第  36  回  
(2023年01月

寺尾 登志子



                         大使の辞世歌(?)

            壱岐の島で亡くなった雪宅満(ゆきのやかまろ)を鄭重に葬り、

         一行は対馬に向かいました。対馬に着いたのは八月下旬とい

         われ、難波津を出港してから、三か月になろうとしています。

         季節ははやくも秋。無事役目を果たして秋には帰る、という望み

         も立ち消え、疫病によって同朋の一人を失った人々の心中は、

         察するに余りあるものでした。雪宅満と同じ病に罹患して体調を

        崩す者も、少なからず出始めていたはずです。

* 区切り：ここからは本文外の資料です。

(* ===== verification/FastapiEndpoint.v ===== *)
(** * The stored backend key (models/fastapi_endpoint.py)

    Saving a ProxBox backend endpoint: which key and which fingerprint of an
    adopted target a row may end up with.  The encryption of the token column
    is the interface [SecretStore], that of utils/encryption.py in
    models/primary_secrets.py; storage in OpenBao, where the column stays
    empty, is not modelled, and neither is the configuration of a pending
    endpoint that follows the commit. *)
From Stdlib Require Import ZArith Lia Ascii String.
From stdpp Require Import base list sets strings pretty gmap.
From S2P Require Import Prelude Json Text Effects StageFailure Deadline BackendPath ConnectionAuthority Fernet BackendKey.

(** ** The secret store *)

(** [encrypt_primary_secret] and [decrypt_primary_secret] for a state [S]. *)
Class SecretStore (S : Type) := {
  ss_encrypt : string -> S -> result string * S;
  ss_decrypt : string -> S -> result string
}.

(** What is encrypted can be decrypted, and encrypting does not cost what was
    stored before. *)
Class SecretStoreLaws (S : Type) `{!SecretStore S} : Prop := {
  ss_round_trip : forall p s c s', ss_encrypt p s = (Ok c, s') -> ss_decrypt c s' = Ok p;
  ss_token : forall p s s', ss_encrypt p s = (Ok "", s') -> p = "";
  ss_stable : forall p s r s' c q, ss_encrypt p s = (r, s') -> ss_decrypt c s = Ok q -> ss_decrypt c s' = Ok q;
  ss_errors : forall c s e, ss_decrypt c s = Err e -> exists cls msg, e = EncryptionError cls msg
}.

(** ** Rows and instances *)

Record fe_row := mkFeRow {
  fe_enabled : bool; fe_domain : string; fe_ip_id : option Z; fe_port : Z; fe_use_https : bool; fe_verify_ssl : bool;
  fe_use_websocket : bool; fe_websocket_domain : string; fe_websocket_port : option Z; fe_server_side_websocket : bool;
  fe_token_enc : string; fe_fingerprint : string; fe_other : dict pyval }.

Definition set_secret (r : fe_row) (token_enc fingerprint : string) : fe_row :=
  mkFeRow (fe_enabled r) (fe_domain r) (fe_ip_id r) (fe_port r) (fe_use_https r) (fe_verify_ssl r) (fe_use_websocket r)
    (fe_websocket_domain r) (fe_websocket_port r) (fe_server_side_websocket r) token_enc fingerprint (fe_other r).

(** [_backend_connection_identity] *)
Definition _backend_connection_identity (r : fe_row) :=
  (lower (strip (fe_domain r)), fe_ip_id r, fe_port r, fe_use_https r, fe_verify_ssl r, fe_use_websocket r,
   lower (strip (fe_websocket_domain r)), fe_websocket_port r, fe_server_side_websocket r).

Definition _backend_key_persisted_signature (r : fe_row) :=
  (fe_enabled r, _backend_connection_identity r, fe_fingerprint r, fe_token_enc r).

Definition signature : Type :=
  bool * (string * option Z * Z * bool * bool * bool * string * option Z * bool) * string * string.

(** An instance in memory: its values, the signature it was loaded with,
    whether a token was assigned to it, and a proof held in memory. *)
Record fe_instance := mkInst {
  fi_pk : option Z; fi_row : fe_row; fi_loaded : option signature; fi_assigned : bool; fi_proof : option BackendKeyAdoptionProof }.

Definition with_secret (i : fe_instance) (token_enc fingerprint : string) : fe_instance :=
  mkInst (fi_pk i) (set_secret (fi_row i) token_enc fingerprint) (fi_loaded i) (fi_assigned i) (fi_proof i).
Definition with_assigned (i : fe_instance) (b : bool) : fe_instance := mkInst (fi_pk i) (fi_row i) (fi_loaded i) b (fi_proof i).
Definition with_proof (i : fe_instance) (p : option BackendKeyAdoptionProof) : fe_instance :=
  mkInst (fi_pk i) (fi_row i) (fi_loaded i) (fi_assigned i) p.
Definition with_loaded (i : fe_instance) (s : option signature) : fe_instance := mkInst (fi_pk i) (fi_row i) s (fi_assigned i) (fi_proof i).

(** The fields of [new] among [fields], over [old]: a partial save. *)
Definition select (fields : list string) (new old : fe_row) : fe_row :=
  let pick {A} (f : string) (get : fe_row -> A) : A := if mem_str f fields then get new else get old in
  mkFeRow (pick "enabled" fe_enabled) (pick "domain" fe_domain)
    (if (mem_str "ip_address" fields || mem_str "ip_address_id" fields)%bool then fe_ip_id new else fe_ip_id old)
    (pick "port" fe_port) (pick "use_https" fe_use_https) (pick "verify_ssl" fe_verify_ssl) (pick "use_websocket" fe_use_websocket)
    (pick "websocket_domain" fe_websocket_domain) (pick "websocket_port" fe_websocket_port)
    (pick "server_side_websocket" fe_server_side_websocket) (pick "token_enc" fe_token_enc)
    (pick "backend_key_target_fingerprint" fe_fingerprint)
    (fold_left (fun d f => match dget f (fe_other new) with Some v => dset f v d | None => d end) fields (fe_other old)).

Definition _BACKEND_KEY_PERSISTED_FIELDS : list string :=
  ["enabled"; "domain"; "ip_address_id"; "port"; "use_https"; "verify_ssl"; "use_websocket"; "websocket_domain"; "websocket_port";
   "server_side_websocket"; "token_enc"; "openbao_token_credential_uuid"; "backend_key_target_fingerprint"].

Definition _updates_backend_key_state (update_fields : list string) : bool :=
  existsb (fun f => mem_str f ("ip_address" :: _BACKEND_KEY_PERSISTED_FIELDS)) update_fields.

(** The next state of the endpoint, as the service sees it. *)
Definition effective_endpoint (pk : option Z) (r : fe_row) (ip : option string) : key_endpoint :=
  mkKeyEndpoint pk (fe_enabled r) (fe_domain r) ip (fe_port r) (fe_use_https r) (fe_verify_ssl r) (fe_use_websocket r)
    (fe_server_side_websocket r) (if nonempty (fe_websocket_domain r) then Some (fe_websocket_domain r) else None)
    (fe_websocket_port r) (fe_fingerprint r).

(** ** The world *)

Record fe_world (S : Type) := mkFw {
  fw_rows : gmap Z fe_row; fw_ips : gmap Z string; fw_secrets : S; fw_http : key_world; fw_next : Z; fw_entropy : list string }.
Arguments mkFw {S}.
Arguments fw_rows {S}.
Arguments fw_ips {S}.
Arguments fw_secrets {S}.
Arguments fw_http {S}.
Arguments fw_next {S}.
Arguments fw_entropy {S}.

Section Endpoint.
Context {S : Type} `{!SecretStore S}.
Variable sha256 : string -> string.
Notation W := (fe_world S).

Definition set_rows (m : gmap Z fe_row) (w : W) : W := mkFw m (fw_ips w) (fw_secrets w) (fw_http w) (fw_next w) (fw_entropy w).

Definition encrypt_primary_secret (p : string) : M W string := fun w =>
  if is_empty p then (Ok "", w)
  else let '(r, s) := ss_encrypt p (fw_secrets w) in (r, mkFw (fw_rows w) (fw_ips w) s (fw_http w) (fw_next w) (fw_entropy w)).

Definition decrypt_primary_secret (c : string) : M W string := fun w =>
  if is_empty c then (Ok "", w) else (ss_decrypt c (fw_secrets w), w).

(** [secrets.token_urlsafe(48)] *)
Definition token_urlsafe : M W string := fun w =>
  match fw_entropy w with
  | [] => (Ok "generated", w)
  | t :: rest => (Ok t, mkFw (fw_rows w) (fw_ips w) (fw_secrets w) (fw_http w) (fw_next w) rest)
  end.

Definition http {A} (m : M key_world A) : M W A := fun w =>
  let '(r, h) := m (fw_http w) in (r, mkFw (fw_rows w) (fw_ips w) (fw_secrets w) h (fw_next w) (fw_entropy w)).

Definition token_error (field msg : string) : exn := ValidationError (field +:+ ": " +:+ msg).

(** The token setter. *)
Definition assign_token (i : fe_instance) (value : string) : M W fe_instance :=
  c ← encrypt_primary_secret value;
  mret (with_assigned (with_secret i c (fe_fingerprint (fi_row i))) true).

Definition _persisted_backend_key_state (i : fe_instance) : M W (option fe_row) :=
  gets (fun w => match fi_pk i with Some pk => fw_rows w !! pk | None => None end).

(** [_locked_backend_key_ip_address] *)
Definition _locked_backend_key_ip_address (id : option Z) : M W (option string) :=
  match id with
  | None => mret None
  | Some id =>
      a ← gets (fun w => fw_ips w !! id);
      match (a : option string) with
      | Some a => mret (Some a)
      | None => raise (token_error "ip_address" "The selected backend IP address no longer exists.")
      end
  end.

(** The values of the next state: a partial save keeps the others. *)
Definition effective_row (i : fe_instance) (previous : option fe_row) (update_fields : option (list string)) : fe_row :=
  match previous, update_fields with
  | Some p, Some fields => select fields (fi_row i) p
  | _, _ => fi_row i
  end.

Definition unreadable_key : exn :=
  token_error "token" ("The stored backend key cannot be decrypted. Submit an explicit replacement key for this exact enabled target, "
                       +:+ "or use destructive recovery.").

(** [previous.token], which a submitted replacement may make up for. *)
Definition previous_token_of (previous : option fe_row) (replaced : bool) : M W string :=
  match previous with
  | None => mret ""
  | Some p =>
      try_except (t ← decrypt_primary_secret (fe_token_enc p); mret (strip t))
        (fun e => match e with
                  | EncryptionError _ _ => if replaced then mret "" else raise unreadable_key
                  | _ => raise e
                  end)
  end.

(** The checks of the next state's WebSocket policy. *)
Definition check_websocket (r : fe_row) : M W () :=
  if (fe_server_side_websocket r && negb (fe_use_websocket r))%bool then
    raise (token_error "server_side_websocket" "Enable WebSocket before enabling the server-side WebSocket client.")
  else
    _ ← (if nonempty (fe_websocket_domain r) then
           match canonical_backend_authority (Some (fe_websocket_domain r)) with
           | Ok _ => mret ()
           | Err e => raise (token_error "websocket_domain" (exn_msg e))
           end
         else mret ());
    match fe_websocket_port r with
    | Some p => if ((p <? 1) || (65535 <? p))%bool then raise (token_error "websocket_port" "Configure a valid WebSocket port.") else mret ()
    | None => mret ()
    end.

(** The part after the checks: [supplied] is the candidate an operator gave,
    [None] if there was none. *)
Definition settle_key (i : fe_instance) (previous : option fe_row) (e : key_endpoint) (supplied : option string)
    (current_candidate previous_token : string) (token_field_selected : bool) : M W fe_instance :=
  match supplied with
  | Some (String _ _) =>
      known ← lift (backend_key_proof_matches sha256 (fi_proof i) e current_candidate);
      i ← (if (known : bool) then mret i
           else try_except (proof ← http (adopt_rotated_backend_key sha256 e current_candidate true); mret (with_proof i (Some proof)))
                  (fun exc => match exc with
                              | BackendKeyAdoptionError _ msg _ _ => raise (token_error "token" msg)
                              | _ => raise exc
                              end));
      let target := match fi_proof i with Some p => pf_target_fingerprint p | None => "" end in
      match previous with
      | Some p =>
          if String.eqb current_candidate previous_token then mret (with_secret i (fe_token_enc p) target)
          else if token_field_selected then c ← encrypt_primary_secret current_candidate; mret (with_secret i c target)
          else mret (with_secret i (fe_token_enc (fi_row i)) target)
      | None =>
          if token_field_selected then c ← encrypt_primary_secret current_candidate; mret (with_secret i c target)
          else mret (with_secret i (fe_token_enc (fi_row i)) target)
      end
  | _ =>
      match previous with
      | Some p =>
          if nonempty previous_token then mret (with_secret i (fe_token_enc p) "")
          else t ← token_urlsafe; c ← encrypt_primary_secret t; mret (with_secret i c "")
      | None => t ← token_urlsafe; c ← encrypt_primary_secret t; mret (with_secret i c "")
      end
  end.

それでも勅命は

        絶対ですから、新羅に向けて船は粛粛と進むばかりです。

           対馬では、大使、副使、大判官、小判官をはじめ、無記名の

      作者らによって、二十一首の歌が作られました。対馬の先はいよいよ

      半島の玄関口釜山です。ここでぜひとも一団の心を一つにして、

      仲間の死を乗り越え、士気を高める必要があったのでしょう。

      風光明媚な浅茅(あそう)湾の風待ちの港だった竹敷(たかしき)

      での歌宴では、「玉槻(たまつき)」という名の遊行女婦も歌を残し

     ていて、座を盛り上げるのに一役買っています。大使、阿部継麻呂

     がその席でも口火を切り、次の一首を歌いました。

     あしひきの山下光る黄葉(もみぢば)の
                                                散りのまがひは今日にあるかも 

                                                                 巻十五・3700 

     四句の「散りのまがひ」は、「散り」が「散ること」で「まがひ」が「入り乱

     れること」。動詞「散る」と「まがふ」の連用形がそれぞれ名詞化して

      います。

     〈あしひきの山裾までも光る黄葉、その散り乱れるまっ盛りは、
                                            まさしく今日、この日なのだなあ〉

      黄金色のモミジが散り交う絢爛たる景色は、実景か言葉による映像

    美なのかわかりませんが、「散りのまがひ」が印象的です。風に舞う木

    の葉のように、明日の命はどうなるか誰にも分からない。それでも、

     光り、輝き、散りゆく黄葉の美しさをこの目で心ゆくまで眺めている

     今日、この日こそ、かけがえのないものなのだ。何回か読んでいると、

      そんな心が伝わってくるような気がします。

        この後、新羅に到着した一行は、新羅に対面を拒否され、使人

     としての目的を果たせぬまま満身創痍で帰国します。新羅の対応

      は、先年、日本が新羅からの使いに同様の対応をしたことの報復

      だったのですが、疫病に罹患した水夫たちの姿に怯えて、

     上陸そのものを拒否したのかもしれません。新羅から帰る一行の

      歌は残されておらず、もはや歌宴どころではなかった悲惨な情況

     がしのばれます。

       大使阿部継麻呂は帰路の対馬で、雪宅満と同じく罹患によって

    没しました。大使への挽歌こそありませんが、往路に自ら詠んだ

   「散りのまがひ」の歌は、死を覚悟した大使の辞世歌のように思え

   てきます。   歌の中で光り輝きながら散り交う黄葉は、

   困難な外交上の使命を担い、大使という重責を負った

    阿部朝臣継麻呂の、心意気を伝える「言の葉」だったのです。